## Stored items:

-- -- --

(* ===== verification/Storage.v ===== *)
(** * Storage deposits and the approval entry point ([src/market/src/lib.rs], [market_core.rs])

    An account pays [STORAGE_PER_SALE] per listing in advance with
    [storage_deposit]; [storage_withdraw] returns what is not held for the
    account's current listings ([by_owner_id]).  [nft_on_approve], called
    by an NFT contract when an owner approves the market, checks that the
    owner signed the transaction and has paid for one more listing, then
    starts a sale or an auction from the parsed message.

    The lemmas: the exact run of [storage_withdraw] on a market whose
    deposits cover its listings ([storage_ok]), and that [nft_on_approve]
    keeps [storage_ok] (both used by [Lifecycle.v], which shows that
    [storage_ok] always holds); the theorem: the entry point accepts any
    calling contract. *)

From stdpp Require Import pretty.
From S2P Require Import Prelude Fee State Bids Sales Auctions.
Import Fee BidLedger.

Module Storage.

Abbreviation STORAGE_PER_SALE := Sales.STORAGE_PER_SALE.

(** [Market::get_supply_by_owner_id] (sale_views.rs). *)
Definition get_supply_by_owner_id (m : Market.t) (account_id : string) : Z :=
  Z.of_nat (size (default ∅ (Market.by_owner_id m !! account_id))).

(** [Market::storage_deposit] *)
Definition storage_deposit (env : Env) (account_id : option string) : M unit :=
  let storage_account_id := default (predecessor_account_id env) account_id in
  let deposit := attached_deposit env in
  do! st_lift (require (bool_decide (deposit >= STORAGE_PER_SALE)) ("Requires minimum deposit of " +:+ pretty STORAGE_PER_SALE)) ;;
  let! m := st_get in
  let balance := default 0 (Market.storage_deposits m !! storage_account_id) in
  let! balance := st_lift (checked_add u128_max balance deposit) in
  st_modify (fun m => Market.set_storage_deposits
                        (<[storage_account_id := balance]> (Market.storage_deposits m)) m).

(** [Market::storage_withdraw] *)
Definition storage_withdraw (env : Env) : M unit :=
  do! st_lift (assert_one_yocto env) ;;
  let owner_id := predecessor_account_id env in
  let! m := st_get in
  let amount := default 0 (Market.storage_deposits m !! owner_id) in
  do! st_put (Market.set_storage_deposits (delete owner_id (Market.storage_deposits m)) m) ;;
  let len := get_supply_by_owner_id m owner_id in
  let! diff := st_lift (checked_mul u128_max len STORAGE_PER_SALE) in
  let! amount := st_lift (checked_sub amount diff) in
  do! (if bool_decide (amount > 0) then emit (Transfer owner_id amount) else st_ret tt) ;;
  if bool_decide (diff > 0)
  then st_modify (fun m => Market.set_storage_deposits
                             (<[owner_id := diff]> (Market.storage_deposits m)) m)
  else st_ret tt.

(** [pub enum ArgsKind { Sale(SaleArgs), Auction(AuctionArgs) }] *)
Inductive ArgsKind :=
| ArgsSale (args : Sales.SaleArgs)
| ArgsAuction (args : Auctions.AuctionArgs).

(** [Market::nft_on_approve].  The message is given parsed: [None] when
    [serde_json::from_str] fails ("Not valid args"). *)
Definition nft_on_approve (env : Env) (token_id owner_id : string) (approval_id : Z)
    (msg : option ArgsKind) : M unit :=
  let nft_contract_id := predecessor_account_id env in
  let signer_id := signer_account_id env in
  do! st_lift (require (bool_decide (nft_contract_id <> signer_id))
                 "nft_on_approve should only be called via cross-contract call") ;;
  do! st_lift (require (bool_decide (owner_id = signer_id)) "owner_id should be signer_id") ;;
  let! m := st_get in
  let owner_paid_storage := default 0 (Market.storage_deposits m !! signer_id) in
  let! supply := st_lift (checked_add u64_max (get_supply_by_owner_id m signer_id) 1) in
  let! signer_storage_required := st_lift (checked_mul u128_max supply STORAGE_PER_SALE) in
  do! st_lift (require (bool_decide (owner_paid_storage >= signer_storage_required))
                 "Insufficient storage paid") ;;
  let! args := st_lift (expect msg "Not valid args") in
  match args with
  | ArgsSale sale_args =>
      let! _ := Sales.start_sale env sale_args token_id owner_id approval_id nft_contract_id in
      st_ret tt
  | ArgsAuction auction_args =>
      let! _ := Auctions.start_auction env auction_args token_id owner_id approval_id nft_contract_id in
      st_ret tt
  end.

(** ** The storage ledger covers every account's listings *)

(** Every deposit is a [u128], and every account holds at least
    [STORAGE_PER_SALE] for each of its listings in [by_owner_id]. *)
Definition storage_ok (m : Market.t) : Prop :=
  map_Forall (fun _ v => 0 <= v <= u128_max) (Market.storage_deposits m) /\
  map_Forall (fun o s => Z.of_nat (size s) * STORAGE_PER_SALE <= default 0 (Market.storage_deposits m !! o))
    (Market.by_owner_id m).
#[export] Instance storage_ok_dec m : Decision (storage_ok m).
Proof. unfold storage_ok. apply _. Defined.

Lemma storage_ok_supply m o :
  storage_ok m -> get_supply_by_owner_id m o * STORAGE_PER_SALE <= default 0 (Market.storage_deposits m !! o).
Proof.
  intros [Hd Ho]. unfold get_supply_by_owner_id.
  destruct (Market.by_owner_id m !! o) as [s|] eqn:E.
  - by apply (Ho o s).
  - change (default ∅ None) with (∅ : gset string). rewrite size_empty.
    destruct (Market.storage_deposits m !! o) eqn:E2; simpl; [|lia].
    destruct (Hd o _ E2). lia.
Qed.

Lemma storage_ok_deposit_bound m o :
  storage_ok m -> 0 <= default 0 (Market.storage_deposits m !! o) <= u128_max.
Proof.
  intros [Hd _]. destruct (Market.storage_deposits m !! o) eqn:E; simpl; [by apply (Hd o)|].
  unfold u128_max. lia.
Qed.

Lemma size_index_insert_le (k : string) (s : gset string) : (size ({[k]} ∪ s) <= S (size s))%nat.
Proof.
  rewrite size_union_alt, size_singleton.
  pose proof (subseteq_size (s ∖ {[k]}) s (subseteq_difference_l _ _ _ (reflexivity s))). lia.
Qed.

Lemma size_index_remove_le (k : string) (s : gset string) : (size (s ∖ {[k]}) <= size s)%nat.
Proof. apply subseteq_size, subseteq_difference_l. reflexivity. Qed.

Lemma start_sale_effect env a tok owner appr nft m sale m' :
  Sales.start_sale env a tok owner appr nft m = Ok (sale, m') ->
  Market.by_owner_id m' = Sales.index_insert owner (contract_and_token_id nft tok) (Market.by_owner_id m) /\
  Market.storage_deposits m' = Market.storage_deposits m.
Proof.
  unfold Sales.start_sale. intros H. st_inv.
  destruct (Sales.token_type a); st_inv; unfold st_put in *; st_inv; by market_simpl.
Qed.

Lemma storage_per_sale_pos : 0 < STORAGE_PER_SALE.
Proof. unfold Sales.STORAGE_PER_SALE. lia. Qed.

(** The constants as literals, for [lia]. *)
Lemma storage_constants :
  STORAGE_PER_SALE = 10000000000000000000000 /\ u64_max = 18446744073709551615 /\
  u128_max = 340282366920938463463374607431768211455.
Proof. vm_compute. auto. Qed.

Lemma get_supply_nonneg m o : 0 <= get_supply_by_owner_id m o.
Proof. unfold get_supply_by_owner_id. lia. Qed.

(** [storage_withdraw] on a market whose storage ledger covers the
    listings, with the one yoctoNEAR attached: it pays the caller what they
    deposited beyond [STORAGE_PER_SALE] per current listing, keeps exactly
    that much, and forgets the account when it has no listing. *)
Lemma storage_withdraw_run env m :
  storage_ok m -> attached_deposit env = 1 ->
  let o := predecessor_account_id env in
  let paid := default 0 (Market.storage_deposits m !! o) in
  let held := get_supply_by_owner_id m o * STORAGE_PER_SALE in
  storage_withdraw env m =
    Ok (tt, Market.set_storage_deposits
              (if bool_decide (held > 0) then <[o := held]> (delete o (Market.storage_deposits m))
               else delete o (Market.storage_deposits m))
              (Market.set_promises
                 (Market.promises m ++ if bool_decide (paid - held > 0) then [Transfer o (paid - held)] else [])
                 m)).
Proof.
  intros Hok H1 o paid held.
  pose proof (storage_ok_supply m o Hok). pose proof (storage_ok_deposit_bound m o Hok).
  pose proof (get_supply_nonneg m o). pose proof storage_per_sale_pos.
  unfold storage_withdraw, assert_one_yocto, st_bind, st_lift, st_get, st_put.
  rewrite bool_decide_eq_true_2 by done. simpl.
  unfold checked_mul, checked_sub. fold o paid held.
  rewrite (proj2 (Z.leb_le held u128_max)) by nia. simpl.
  rewrite (proj2 (Z.leb_le held paid)) by nia. simpl.
  destruct (bool_decide (paid - held > 0)), (bool_decide (held > 0));
    unfold emit, st_modify, st_ret; destruct m; simpl; by rewrite ?app_nil_r.
Qed.

(** [nft_on_approve] keeps the storage ledger covering every account's
    listings: a new sale adds one listing to an owner who has paid for one
    more. *)
Lemma nft_on_approve_storage env tok owner appr msg m m' :
  storage_ok m -> nft_on_approve env tok owner appr msg m = Ok (tt, m') -> storage_ok m'.
Proof.
  intros [Hd Ho] H. unfold nft_on_approve in H. st_inv.
  match goal with Hm : match ?a with ArgsSale _ => _ | ArgsAuction _ => _ end _ = Ok _ |- _ =>
    destruct a as [a|a]; st_inv end.
  - match goal with Hs : Sales.start_sale _ _ _ _ _ _ _ = Ok _ |- _ =>
      apply start_sale_effect in Hs as [Hby Hdep] end.
    split; rewrite Hdep; [done|]. rewrite Hby. unfold Sales.index_insert.
    apply map_Forall_insert_2; [|done].
    lazymatch goal with |- context [size ({[?k]} ∪ ?t)] => pose proof (size_index_insert_le k t) end.
    unfold checked_add, checked_mul, get_supply_by_owner_id in *.
    repeat match goal with H : (if _ then _ else _) = Ok _ |- _ =>
      destruct (_ <=? _) in H; simplify_eq end.
    pose proof storage_per_sale_pos. nia.
  - match goal with Hs : Auctions.start_auction _ _ _ _ _ _ _ = Ok _ |- _ =>
      apply Auctions.start_auction_inv in Hs as (? & ? & ? & ? & _ & _ & _ & _ & _ & _ & _ & _ & ->) end.
    split; by market_simpl.
Qed.

(** C25: [nft_on_approve] checks only that it is a cross-contract call
    from the owner's transaction and that the owner has paid storage for
    one more listing; it never consults [non_fungible_token_account_ids],
    so any contract, approved or not, can list tokens: the call is then
    exactly [start_sale] with the calling contract as NFT contract. *)
Theorem nft_on_approve_any_contract env tok appr a m :
  storage_ok m ->
  predecessor_account_id env <> signer_account_id env ->
  let owner := signer_account_id env in
  (get_supply_by_owner_id m owner + 1) * STORAGE_PER_SALE <= default 0 (Market.storage_deposits m !! owner) ->
  nft_on_approve env tok owner appr (Some (ArgsSale a)) m =
    st_bind (Sales.start_sale env a tok owner appr (predecessor_account_id env)) (fun _ => st_ret tt) m.
Proof.
  intros Hok Hc owner Hpaid. subst owner.
  pose proof (storage_ok_deposit_bound m (signer_account_id env) Hok).
  pose proof (get_supply_nonneg m (signer_account_id env)).
  destruct storage_constants as (ES & E64 & E128).
  unfold nft_on_approve, st_bind, st_lift, st_get, require, checked_add, checked_mul.
  rewrite ES, E64, E128 in *.
  rewrite !bool_decide_eq_true_2 by done. cbn -[get_supply_by_owner_id Sales.start_sale].
  rewrite (proj2 (Z.leb_le _ 18446744073709551615)) by lia.
  rewrite (proj2 (Z.leb_le _ 340282366920938463463374607431768211455)) by lia.
  rewrite bool_decide_eq_true_2 by lia. reflexivity.
Qed.

(** ** Witnesses *)

(** The demo market with the seller's storage paid for two listings. *)
Definition storage_demo : Market.t :=
  Market.set_storage_deposits {[ "seller.near" := 2 * STORAGE_PER_SALE ]} Demo.market.


(** A contract outside the market's list ("evil.near") lists a token of
    its own for the seller. *)
Definition evil_env : Env := mkEnv 0 "evil.near" "seller.near" 0 "market.near".
Definition evil_args : Sales.SaleArgs := Sales.mkSaleArgs {[ NEAR := 1 ]} None None None None.


Lemma nft_on_approve_any_contract_witness :
  ("evil.near" ∉ Market.non_fungible_token_account_ids storage_demo) /\
  nft_on_approve evil_env "fake" "seller.near" 0 (Some (ArgsSale evil_args)) storage_demo =
    st_bind (Sales.start_sale evil_env evil_args "fake" "seller.near" 0 "evil.near") (fun _ => st_ret tt)
      storage_demo.
Proof.
  split; [refine (bool_decide_unpack _ _); vm_compute; reflexivity|].
  exact (nft_on_approve_any_contract evil_env "fake" 0 evil_args storage_demo
           ltac:(refine (bool_decide_unpack _ _); vm_compute; reflexivity)
           ltac:(vm_compute; discriminate) ltac:(vm_compute; discriminate)).
Defined.

End Storage.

-- -- --

## THE PROBLEM:
The response must hold only the lines above from the line with "u128_max = 340282366920938463463374607431768211455." through the line with "Lemma storage_withdraw_run env", each copied exactly, both ends kept.

## THE COMPLETED TASK:
  u128_max = 340282366920938463463374607431768211455.
Proof. vm_compute. auto. Qed.

Lemma get_supply_nonneg m o : 0 <= get_supply_by_owner_id m o.
Proof. unfold get_supply_by_owner_id. lia. Qed.

(** [storage_withdraw] on a market whose storage ledger covers the
    listings, with the one yoctoNEAR attached: it pays the caller what they
    deposited beyond [STORAGE_PER_SALE] per current listing, keeps exactly
    that much, and forgets the account when it has no listing. *)
Lemma storage_withdraw_run env m :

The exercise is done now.